(Beginning of Supplied information)

(* Verification model of the learning-platform quiz generator:
   src/services/ai_client.py (response extraction), src/models/quiz.py and
   src/models/requests.py (pydantic models), src/services/quiz_generator.py
   (orchestration), src/services/database.py (persistence gateway) and
   src/main.py (HTTP surface). *)

From Stdlib Require Import List String Ascii ZArith Bool Lia.
Import ListNotations.
Set Warnings "-register-all".
Open Scope string_scope.

(* ------------------------------------------------------------------ *)
(** * Python exceptions and the error monad *)

(** The exception classes the code raises or catches.  [ValidationError]
    is pydantic_core's ValidationError and [JSONDecodeError] is
    json.JSONDecodeError: both are subclasses of ValueError. *)
Inductive exn : Type :=
| ValueError (msg : string)
| ValidationError (msg : string)
| JSONDecodeError (msg : string)
| KeyError (msg : string)
| TypeError (msg : string)
| AttributeError (msg : string)
| InvalidId (msg : string)
| StoreError (msg : string)
| RuntimeError (msg : string).

(** [isinstance(e, ValueError)] *)
Definition is_value_error (e : exn) : bool :=
  match e with
  | ValueError _ | ValidationError _ | JSONDecodeError _ => true
  | _ => false
  end.

(** The argument the exception was raised with. *)
Definition exn_msg (e : exn) : string :=
  match e with
  | ValueError m | ValidationError m | JSONDecodeError m | KeyError m
  | TypeError m | AttributeError m | InvalidId m | StoreError m
  | RuntimeError m => m
  end.

(** [str(e)]: a KeyError prints its key quoted, the others their message. *)
Definition py_str_exn (e : exn) : string :=
  match e with
  | KeyError m => "'" ++ m ++ "'"
  | _ => exn_msg e
  end.

Inductive result (A : Type) : Type :=
| Ok (a : A)
| Err (e : exn).
Arguments Ok {A} a.
Arguments Err {A} e.

Definition bind {A B} (m : result A) (k : A -> result B) : result B :=
  match m with
  | Ok a => k a
  | Err e => Err e
  end.

Notation "'let*' x := m 'in' k" := (bind m (fun x => k))
  (at level 200, x name, m at level 100, k at level 200).
(** C6: the vendor status update is rejected on an order still before
    'order_confirmed' (400 once the vendor's active order is found, 404
    when there is none) and for any target outside truck_loading,
    in_transit, shipped, out_for_delivery, delivered ('vendor_accepted'
    among them); an accepted update stores its target and never moves the
    order back in the sequence order_confirmed, truck_loading, in_transit,
    shipped, out_for_delivery, delivered. *)
Theorem vendor_update_monotone (o : order) :
  In (orderStatus o) orderStatusEnum ->
  (In (orderStatus o) ["pending"; "vendor_accepted"; "payment_done"] ->
     forall v s, (exists c, updateVendorOrderStatus v o s = Rejected c) /\
                 (vendor_finds v o = true -> updateVendorOrderStatus v o s = Rejected 400)) /\
  (forall v s, ~ In s allowedStatuses -> updateVendorOrderStatus v o s = Rejected 400) /\
  (forall v, updateVendorOrderStatus v o "vendor_accepted" = Rejected 400) /\
  (forall v s o', updateVendorOrderStatus v o s = Ok o' ->
     In s allowedStatuses /\ orderStatus o' = s /\
     vendor_rank (orderStatus o) <= vendor_rank (orderStatus o')).
Proof.
  intros Hst. split; [|split; [|split]].
  - intros Hpre v s.
    assert (Hc : str_in (orderStatus o) allowedCurrentStatuses = false).
    { remember (orderStatus o) as cur eqn:Hcur. clear Hcur Hst.
      in_cases Hpre; reflexivity. }
    unfold updateVendorOrderStatus.
    destruct (str_in s allowedStatuses); cbn [negb];
      [|split; [eexists; reflexivity | reflexivity]].
    destruct (vendor_finds v o); cbn [negb];
      [|split; [eexists; reflexivity | discriminate]].
    rewrite Hc. split; [eexists; reflexivity | reflexivity].
  - intros v s Hs. unfold updateVendorOrderStatus.
    destruct (str_in s allowedStatuses) eqn:Ha; [|reflexivity].
    exfalso. apply Hs, str_in_In, Ha.
  - intros v. reflexivity.
  - intros v s o' H. unfold updateVendorOrderStatus in H.
    destruct (str_in s allowedStatuses) eqn:Ha; [|discriminate].
    destruct (vendor_finds v o); [|discriminate].
    destruct (str_in (orderStatus o) allowedCurrentStatuses) eqn:Hc; [|discriminate].
    simpl in H. destruct (updateStatus o s) eqn:Hu; [|discriminate].
    injection H as <-. apply save_inv in Hu as [Hv ->].
    rewrite pre_save_status. cbn [orderStatus with_status].
    unfold validate in Hv. rewrite !andb_true_iff in Hv. destruct Hv as [_ Hv].
    cbn [orderStatus with_status] in Hv.
    split; [now apply str_in_In|split; [reflexivity|]].
    remember (orderStatus o) as cur eqn:Hcur. clear Hcur.
    apply str_in_In in Ha.
    in_cases Ha; in_cases Hst; vm_compute in Hv, Hc |- *;
      solve [discriminate | congruence].
Qed.

Lemma vendor_update_monotone_witness :
  updateVendorOrderStatus "vendor-1" Samples.shipped_order "vendor_accepted" = Rejected 400.
Proof.
  assert (Hin : In (orderStatus Samples.shipped_order) orderStatusEnum)
    by (simpl; tauto).
  exact (proj1 (proj2 (proj2 (vendor_update_monotone Samples.shipped_order Hin)))
           "vendor-1").
Defined.

(** C9: saving 'truck_loading', 'in_transit' or 'out_for_delivery' through
    updateStatus always fails, since the Order schema's status enumeration
    lacks them, so the stored status is unchanged; these are targets the
    vendor endpoint lists as allowed. Both the vendor endpoint and the
    admin override leave the stored status unchanged on them, the
    override answering 500 once it finds the active order. *)
Theorem unlisted_status_rejected (o : order) (s : string) :
  In s ["truck_loading"; "in_transit"; "out_for_delivery"] ->
  updateStatus o s = None /\
  In s allowedStatuses /\
  (isActive o = true -> updateOrderStatus o s = Rejected 500) /\
  stored_status o (updateOrderStatus o s) = orderStatus o /\
  (forall v, stored_status o (updateVendorOrderStatus v o s) = orderStatus o).
Proof.
  intros Hs.
  assert (Hn : ~ In s orderStatusEnum)
    by (in_cases Hs; simpl; intuition discriminate).
  pose proof (updateStatus_not_enum o s Hn) as Hu.
  assert (Ha : str_in s allowedStatuses = true /\ str_in s validStatuses = true)
    by (in_cases Hs; split; reflexivity).
  destruct Ha as [Ha Hvs].
  split; [exact Hu|split; [now apply str_in_In|split; [|split]]].
  - intros Hact. unfold updateOrderStatus, admin_finds. rewrite Hvs, Hact, Hu. reflexivity.
  - unfold updateOrderStatus, admin_finds. rewrite Hvs.
    destruct (isActive o); cbn [negb]; [rewrite Hu|]; reflexivity.
  - intros v. unfold updateVendorOrderStatus. rewrite Ha. cbn [negb].
    destruct (vendor_finds v o); cbn [negb]; [|reflexivity].
    destruct (str_in (orderStatus o) allowedCurrentStatuses);
      cbn [negb]; [rewrite Hu|]; reflexivity.
Qed.

Lemma unlisted_status_rejected_witness :
  updateStatus Samples.shipped_order "in_transit" = None.
Proof.
  exact (proj1 (unlisted_status_rejected Samples.shipped_order "in_transit"
                  ltac:(simpl; tauto))).
Defined.

End OrderClaims.

(* ------------------------------------------------------------------ *)
(** * Facts about promos *)

From Stdlib Require Import Lqa.

Module PromoClaims.

Import Promo.
Open Scope Q_scope.

Lemma qlt_true (a b : Q) : qlt a b = true -> a < b.
Proof.
  unfold qlt. intros H. apply negb_true_iff in H.
  apply Qnot_le_lt. intros Hle. apply Qle_bool_iff in Hle. congruence.
Qed.

Lemma qlt_false (a b : Q) : qlt a b = false -> b <= a.
Proof. unfold qlt. intros H. apply negb_false_iff, Qle_bool_iff in H. exact H. Qed.

Lemma qlt_intro (a b : Q) : a < b -> qlt a b = true.
Proof.
  intros H. destruct (qlt a b) eqn:E; [reflexivity|].
  apply qlt_false in E. lra.
Qed.
Lemma map_row_cells_witness :
  _get_map_row example_str example_to_string example_data
    = Returned (map_row example_str example_to_string example_processors)
  ∧ map_row example_str example_to_string example_processors example_row
    = Returned ["<1>"; "b"; "<c>"]
  ∧ (∀ cells,
       map_row example_str example_to_string example_processors example_row
         = Returned cells →
       length cells = length example_row
       ∧ ∀ i value,
           example_row !! i = Some value →
           ∃ cell,
             cells !! i = Some cell
             ∧ cell_of example_str example_to_string example_data
                 i value cell)
  ∧ ((∀ i value d processor,
        example_row !! i = Some value →
        field_description_by_index example_data !! Z.of_nat i = Some d →
        to_field_processor d (null_value example_data)
          = Returned processor →
        is_Returned (example_to_string processor value)) →
     is_Returned
       (map_row example_str example_to_string example_processors
          example_row)).
Proof.
  split; [by vm_compute|]. split; [by vm_compute|].
  apply (map_row_cells example_str example_to_string example_data
           (map_row example_str example_to_string example_processors)
           example_row).
  by vm_compute.
Defined.

(** * Further properties *)

(** ** When [render] and [to_field_processor] raise *)

Ltac outcome_unfold :=
  unfold mbind, Outcome_bind, mret, Outcome_ret in *.

(** The outcome of [render], by whether some composite wraps [None]. *)
Lemma render_outcome_wrapped (d : FieldDescription) (out : TextIO) :
  (render d out).2
  = if wrapped_present d then Returned ()
    else Raised (AttributeError "render").
Proof.
  revert out.
  induction d as [tw fw|pre cur inner IH|pre cur inner IH|fmt loc|fmt loc
                 |sep dec|sep dec|sep|pre sign inner IH|pre sign inner IH|]
    using FieldDescription_wrapped_ind;
    cbn [wrapped_present render]; intros out.
  all: try (destruct inner as [d'|]; [by apply (IH d' eq_refl)|done]).
  - by destruct (str_truth fw).
  - by destruct loc.
  - by destruct loc.
  - done.
  - done.
  - by destruct sep.
  - done.
Qed.

(** The outcome of [to_field_processor], likewise. *)
Lemma to_field_processor_outcome_wrapped (d : FieldDescription)
    (token : string) :
  match to_field_processor d token with
  | Returned _ => wrapped_present d = true
  | Raised e =>
      wrapped_present d = false ∧ e = AttributeError "to_field_processor"
  end.
Proof.
  induction d as [tw fw|pre cur inner IH|pre cur inner IH|fmt loc
                 |fmt loc|sep dec|sep dec|sep|pre sign inner IH
                 |pre sign inner IH|]
    using FieldDescription_wrapped_ind;
    cbn [wrapped_present to_field_processor]; try done.
  all: destruct inner as [d'|]; [|done];
       specialize (IH d' eq_refl); outcome_unfold;
       by destruct (to_field_processor d' token).
Qed.

Lemma to_field_processor_returns_iff (d : FieldDescription)
    (token : string) :
  is_Returned (to_field_processor d token) ↔ wrapped_present d = true.
Proof.
  pose proof (to_field_processor_outcome_wrapped d token) as Hm.
  destruct (to_field_processor d token) as [p|e].
  - split; [done|]. intros _. by eexists.
  - destruct Hm as [-> _]. split; [by intros [p Hp]|done].
Qed.

(** [render] returns exactly on the descriptions in which no composite
    wraps [None], and raises the [AttributeError] of the missing [render]
    on the others. [to_field_processor] returns on the same descriptions,
    and raises the [AttributeError] of the missing [to_field_processor]
    on the others: a description can be rendered if and only if a
    processor can be built from it. *)
Theorem render_and_to_field_processor_outcome (d : FieldDescription)
    (token : string) (out : TextIO) :
  (render d out).2
  = (if wrapped_present d then Returned ()
     else Raised (AttributeError "render"))
  ∧ match to_field_processor d token with
    | Returned _ => wrapped_present d = true
    | Raised e =>
        wrapped_present d = false
        ∧ e = AttributeError "to_field_processor"
    end
  ∧ (is_Returned (to_field_processor d token)
     ↔ (render d out).2 = Returned ()).
Proof.
  split; [apply render_outcome_wrapped|].
  split; [apply to_field_processor_outcome_wrapped|].
  rewrite to_field_processor_returns_iff, render_outcome_wrapped.
  by destruct (wrapped_present d).
Qed.

(** What [render] appends and how it ends do not depend on what the
    destination already holds. *)
Theorem render_on_any_destination (d : FieldDescription) (out : TextIO) :
  render d out = (out +:+ (render d "").1, (render d "").2).
Proof.
  revert out.
  induction d as [tw fw|pre cur inner IH|pre cur inner IH|fmt loc|fmt loc
                 |sep dec|sep dec|sep|pre sign inner IH|pre sign inner IH|]
    using FieldDescription_wrapped_ind; intros out; cbn [render].
  all: try (rewrite !render_then_separator;
            destruct inner as [d'|]; [|done];
            rewrite (IH d' eq_refl (out +:+ _));
            rewrite (IH d' eq_refl ("" +:+ _));
            cbn [fst snd]; by rewrite append_assoc).
  - by destruct (str_truth fw).
  - by destruct loc.
  - by destruct loc.
  - done.
  - done.
  - by destruct sep.
  - done.
Qed.

(** [render] always writes at least one character, also when it raises:
    a [render] that fails on a wrapped [None] has by then written the
    segments of the composites around it, and the destination keeps
    them. *)
Theorem render_always_writes (d : FieldDescription) (out : TextIO) :
  ∃ (c : Ascii.ascii) (text : string),
    (render d out).1 = out +:+ String c text.
Proof.
  destruct d as [tw fw|pre cur inner|pre cur inner|fmt loc|fmt loc
                |sep dec|sep dec|sep|pre sign inner|pre sign inner|];
    cbn [render].
  all: try (rewrite render_then_separator;
            destruct inner as [d'|];
            [edestruct (render_appends d') as [text ->];
             rewrite append_assoc|];
            by eexists _, _).
  - destruct (str_truth fw); by eexists _, _.
  - destruct loc; by eexists _, _.
  - destruct loc; by eexists _, _.
  - by eexists _, _.
  - by eexists _, _.
  - destruct sep; by eexists _, _.
  - by eexists _, _.
Qed.

(** ** The processor that is built *)

(** Every processor built from a description, the wrapped ones included,
    is built with the null-value token given to the outermost call. *)
Theorem to_field_processor_null_values (d : FieldDescription)
    (token : string) (p : FieldProcessor) :
  to_field_processor d token = Returned p →
  ∀ nv, nv ∈ null_values p → nv = token.
Proof.
  revert p.
  induction d as [tw fw|pre cur inner IH|pre cur inner IH|fmt loc|fmt loc
                 |sep dec|sep dec|sep|pre sign inner IH|pre sign inner IH|]
    using FieldDescription_wrapped_ind;
    cbn [to_field_processor]; intros p Hp nv Hnv.
  all: try (destruct inner as [d'|]; [|done];
            specialize (IH d' eq_refl); outcome_unfold;
            destruct (to_field_processor d' token) as [p'|]; [|done];
            simplify_eq; cbn [null_values] in Hnv;
            apply elem_of_cons in Hnv as [->|Hnv]; [done|];
            by apply (IH p')).
  all: simplify_eq; cbn [null_values] in Hnv;
       by apply list_elem_of_singleton in Hnv.
Qed.

Lemma to_field_processor_null_values_witness :
  to_field_processor
    (PercentageDecimalFieldDescription false (Some "%")
       (Some (DecimalFieldDescription None "."))) "NULL"
  = Returned
      (PercentageFieldProcessor false (Some "%")
         (DecimalFieldProcessor None "." "NULL") "NULL")
  ∧ ∀ nv,
      nv ∈ null_values
             (PercentageFieldProcessor false (Some "%")
                (DecimalFieldProcessor None "." "NULL") "NULL") →
      nv = "NULL".
Proof.
  split; [reflexivity|].
  apply (to_field_processor_null_values
           (PercentageDecimalFieldDescription false (Some "%")
              (Some (DecimalFieldDescription None "."))) "NULL").
  reflexivity.
Defined.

(End of Supplied information)

In the records above, find each line with the word "JSONDecodeError" and copy it out.

    is pydantic_core's ValidationError and [JSONDecodeError] is
    json.JSONDecodeError: both are subclasses of ValueError. *)
| JSONDecodeError (msg : string)
  | ValueError _ | ValidationError _ | JSONDecodeError _ => true
  | ValueError m | ValidationError m | JSONDecodeError m | KeyError m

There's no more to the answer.